Right, that was a supply chain attack. They seem to be increasingly common, unfortunately.
> In future everyone will expect to be able to customise an application, if the source is not available they will not chose your application as a base. It's that simple.
This seems unlikely. It's not the norm today for closed-source software. Why would it be different tomorrow?
Because we now have LLMs that can read the code for us.
I'm feeling this already.
Just the other day I was messing around with Fly's new Sprites.dev system and I found myself confused as to how one of the "sprite" CLI features worked.
So I went to clone the git repo and have Claude Code figure out the answer... and was surprised to find that the "sprite" CLI tool itself (unlike Fly's flycli tool, which I answer questions about like this pretty often) wasn't open source!
That was a genuine blocker for me because it prevented me from answering my question.
It reminded me that the most frustrating thing about using macOS these days is that so much of it is closed source.
I'd love to have Claude write me proper documentation for the sandbox-exec command for example, but that thing is pretty much a black hole.

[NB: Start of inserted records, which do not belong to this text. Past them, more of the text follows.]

(* ===== verification/Startup.v ===== *)
(** * [src/kernel/startup.c]

    [_start]: the order in which the components are set up, on one machine.

    The machine is the descriptor tables and the interrupt state, whose world is
    the system of [Syscall] with the tar file system.  The heap of the file system
    and the memory of the processes are one memory: [in_files] runs an operation
    of the switch on the memory of the processes. *)

From S2P Require Import Prelude Machine Util Pmm PmmFrames Vmm Heap KheapCorrect Process Scheduler.
From S2P Require Import Formatter FormatterCorrect Keyboard Gdt Interrupts Ustar UstarCorrect Fs Vfs Prompt Syscall.

(** ** The machine *)

Record boot := Boot { b_tables : tables; b_int : istate (sys (F := ustate)) }.

Definition in_tables (f : tables → tables) : M boot unit := modify (λ b, Boot (f (b_tables b)) (b_int b)).
Definition in_int {A} (c : M (istate sys) A) : M boot A := zoom b_int (λ x b, Boot (b_tables b) x) c.
Definition in_sys {A} (c : M (sys (F := ustate)) A) : M boot A := in_int (zoom Interrupts.world Interrupts.set_world c).
Definition on_prompt {A} (c : M prompt A) : M boot A := in_sys (in_world (in_prompt c)).
Definition on_procs {A} (c : M pstate A) : M boot A := on_prompt (on_ps c).
Definition on_memory {A} (c : M kstate A) : M boot A := on_procs (on_mem c).

(** The file system on the memory of the processes. *)
Definition files_of (w : Syscall.world (F := ustate)) : vstate ustate :=
  Vfs.set_fs (set_heap (mem (ps (w_prompt w))) (Vfs.fs (w_vfs w))) (w_vfs w).
Definition put_files (v : vstate ustate) (w : Syscall.world (F := ustate)) : Syscall.world :=
  World v (set_ps (set_mem (heap (Vfs.fs v)) (ps (w_prompt w))) (w_prompt w)).
Definition in_files {A} (c : M (vstate ustate) A) : M boot A := in_sys (in_world (zoom files_of put_files c)).

(** What the linker and the boot loader provide: addresses of objects, of
    literals and of functions, the memory map, the kernel's image, the module with
    the archive; and what the serial port and the keyboard's port give. *)
Record platform := Platform {
  gdt_addr : Z; tss_addr : Z; idt_addr : Z;
  isr : Z → Z; irq : Z → Z; isr128 : Z;
  serial_answer : Z;
  keyboard_bytes : sys (F := ustate) → Z * Z;
  hhdm : Z; memmap : list limine_memmap_entry; image : kernel_image;
  module_address : Z;
  lit_ustar : Z; lit_main_memory : Z; lit_root : Z; lit_empty : Z;
  tar_filename : Z; dir_pathes : list Z; vfs_locals : Z → list Z;
  no_result : Z;
  wrapper : Z; f_idle : Z; f_prompt : Z; f_add_one_to_x : Z; f_add_one_to_y : Z;
}.

Section startup.
Context (P : platform).

#[local] Instance tar_ops : FsOps ustate := ustar_ops (tar_filename P) (lit_empty P) (dir_pathes P).

(** The handlers [timer_init] and [keyboard_init] install, on the whole system;
    a keyboard interrupt finds two bytes in the keyboard's port. *)
Definition timer_irq : Interrupts.handler (sys (F := ustate)) := λ frame,
  in_world (in_prompt (on_ps (timer_handler frame))).
Definition keyboard_irq : Interrupts.handler (sys (F := ustate)) := λ frame,
  in12 ← gets (keyboard_bytes P);
  in_world (in_prompt (on_kbd (keyboard_handler in12.1 in12.2)));;
  mret frame.

Definition name_idle : list Z := removelast (literal "idle process").
Definition name_adder1 : list Z := removelast (literal "adder1").
Definition name_adder2 : list Z := removelast (literal "adder2").
Definition ptr2_format : list Z := removelast (literal "ptr2 addr: %p value: %d") ++ [10; 0].

(** [_start] up to its final loop. *)
Definition start_up : M boot unit :=
  in_tables (gdt_init (gdt_addr P) (tss_addr P));;
  in_int (serial_init (serial_answer P));;
  in_int (idt_init (isr P) (irq P) (isr128 P) (idt_addr P));;
  on_memory (pmm_init (hhdm P) (memmap P));;
  on_memory (vmm_init (image P));;
  in_files (vfs_init (module_address P) (lit_ustar P) (lit_main_memory P) (lit_root P));;
  in_sys (syscall_init (lit_empty P) (vfs_locals P) (no_result P));;
  on_procs (scheduler_init (wrapper P) (f_idle P) name_idle);;
  on_prompt (prompt_init (wrapper P) (f_prompt P));;
  in_int (keyboard_init keyboard_irq);;
  ptr1 ← on_memory (heap_alloc 9000);
  on_memory (modify (store 8 ptr1 8765));;
  on_memory (heap_free ptr1);;
  on_procs (process_create (wrapper P) name_adder1 (f_add_one_to_x P) 0);;
  on_procs (process_create (wrapper P) name_adder2 (f_add_one_to_y P) 0);;
  ptr2 ← on_memory (heap_alloc 9000);
  on_memory (modify (store 8 ptr2 8765));;
  v ← on_memory (gets (λ m, load 8 m ptr2));
  on_prompt (print ptr2_format [ArgWord ptr2; ArgWord v]);;
  on_memory (heap_free ptr2);;
  in_int (timer_init timer_irq).

Definition _start : M boot unit :=
  start_up;;
  loop (λ _, mret (inl tt)) tt.

End startup.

I'm not convinced that lowering the barrier to entry to software changes will result in this kind of change of norms. The reasons for closed-source commercial software not supporting customisation largely remain the same. Here are the ones that spring to mind:
• Increased upfront software complexity
• Increased maintenance burden (to not break officially supported plugins/customizations)
• Increased support burden
• Possible security/regulatory/liability issues
• The company may want to deliberately block functionality that users want (e.g. data migration, integration with competing services, or removing ads and content recommendations)
> That was a genuine blocker for me because it prevented me from answering my question.
It's always been this way. From the user's point of view there has always been value in having access to the source, especially under the terms of a proper Free and Open Source licence.
The guidelines ask that you don't do this. From https://news.ycombinator.com/newsguidelines.html :
> Throwaway accounts are ok for sensitive information, but please don't create accounts routinely. HN is a community—users should have an identity that others can relate to.